Emma wünschte, dass sie auf diese Frage eine passende Antwort parat hätte – doch von einer Lösung ihres Problems war sie noch weit entfernt.

Mattias’ Angebot, sie erst mal im Gartenhaus unterzubringen, klang erst mal nicht schlecht. Aber war es für ihn am Ende nur ein Mittel zum Zweck, um sie nicht ständig um sich zu haben? Sie konnte sich dessen nicht sicher sein – und das machte sie schier verrückt.

Sie schüttete Claudia noch ein paar Minuten lang ihr Herz aus, dann versprach sie ihrer Freundin, sich bald wieder bei ihr zu melden, ehe sie das Gespräch beendete und sich wieder ihrem Koffer zuwandte.

Als es an der Tür klopfte, schrak sie zusammen. „Bist du so weit?“, erklang Mattias’ Stimme vom Korridor her.

Warum nur reichte allein der Klang seiner Stimme aus, um ihr wohlige Schauer über den Rücken rieseln zu lassen? Sie wollte das nicht! Es machte die Dinge nur noch komplizierter, als sie es ohnehin bereits waren. Und zusätzliche Komplikationen waren das Allerletzte, was sie im Augenblick gebrauchen konnte.

„Ja“, antwortete sie hastig. „Ich komme sofort.“

Einen Moment lang hörte sie nichts, dann sagte er: „Gut, ich warte unten im Wagen auf dich. Aber beeil dich bitte, okay?“

Als sich seine Schritte wieder entfernten, atmete Emma erleichtert auf. Ob es wirklich so eine gute Idee gewesen war, mit ihm nach Stockholm zu fahren? Die Kinder gewöhnten sich gerade erst ein. Vielleicht brauchten sie ihre große Schwester jetzt und …

Unsinn! Hör auf, die Zwillinge vorzuschieben! Du hast doch bloß Angst, dass du deine Hormone nicht länger unter Kontrolle halten kannst, wenn du mit ihm allein bist!

Dummerweise musste sie sich eingestehen, dass dies nicht allzu weit von der Wahrheit entfernt war.
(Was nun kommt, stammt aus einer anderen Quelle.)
(** ** [ContextMiddleware] *)

(** The context and the parameters while the context is made. *)
Definition X := P (context * list (string * string)).
Definition on_context (f : context -> R context) : X unit := fun s =>
  match f s.1 with Ok c => (Ok tt, (c, s.2)) | Raise e => (Raise e, s) end.
Definition with_hide_counts (v : bool) (c : context) : context :=
  {| tenant := tenant c; user := user c; is_admin := is_admin c; roles := roles c;
     original_tenant := original_tenant c; all_tenants := all_tenants c; abandon := abandon c;
     edit_managed_records := edit_managed_records c; hide_counts := v;
     show_deleted := show_deleted c; tsigkey_id := tsigkey_id c |}.
(** [request.GET.pop(i)], when it is there: the parameters are a multiple dictionary,
    which loses the first of them. *)
Fixpoint drop_first (name : string) (get : list (string * string)) : list (string * string) :=
  match get with
  | [] => []
  | (k, v) :: get => if String.eqb name k then get else (k, v) :: drop_first name get
  end.
Definition pop_param (name : string) : X (option string) := fun s =>
  match aget name s.2 with
  | Some v => (Ok (Some v), (s.1, drop_first name s.2))
  | None => (Ok None, s)
  end.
Dieser Mann brachte ihr inneres Gleichgewicht aus der Balance. In seiner Nähe konnte sie einfach nicht klar denken. Wie sollte sie es ohne einen kühlen Kopf bloß schaffen, ihm Paroli zu bieten?

Jetzt war es auf jeden Fall zu spät, noch einen Rückzieher zu machen. Außerdem wollte sie unbedingt mit Rolf Lindbergs Anwalt sprechen. Vielleicht würde sich aus diesem Gespräch ein Weg ergeben, wie sie sich und die Kinder über Wasser halten konnte, ohne auf Mattias’ Unterstützung angewiesen zu sein. Für den Augenblick mochte ihr nichts anderes übrig bleiben, als sich mit den Gegebenheiten zu arrangieren. Doch sie wollte so schnell wie möglich wieder auf eigenen Füßen stehen.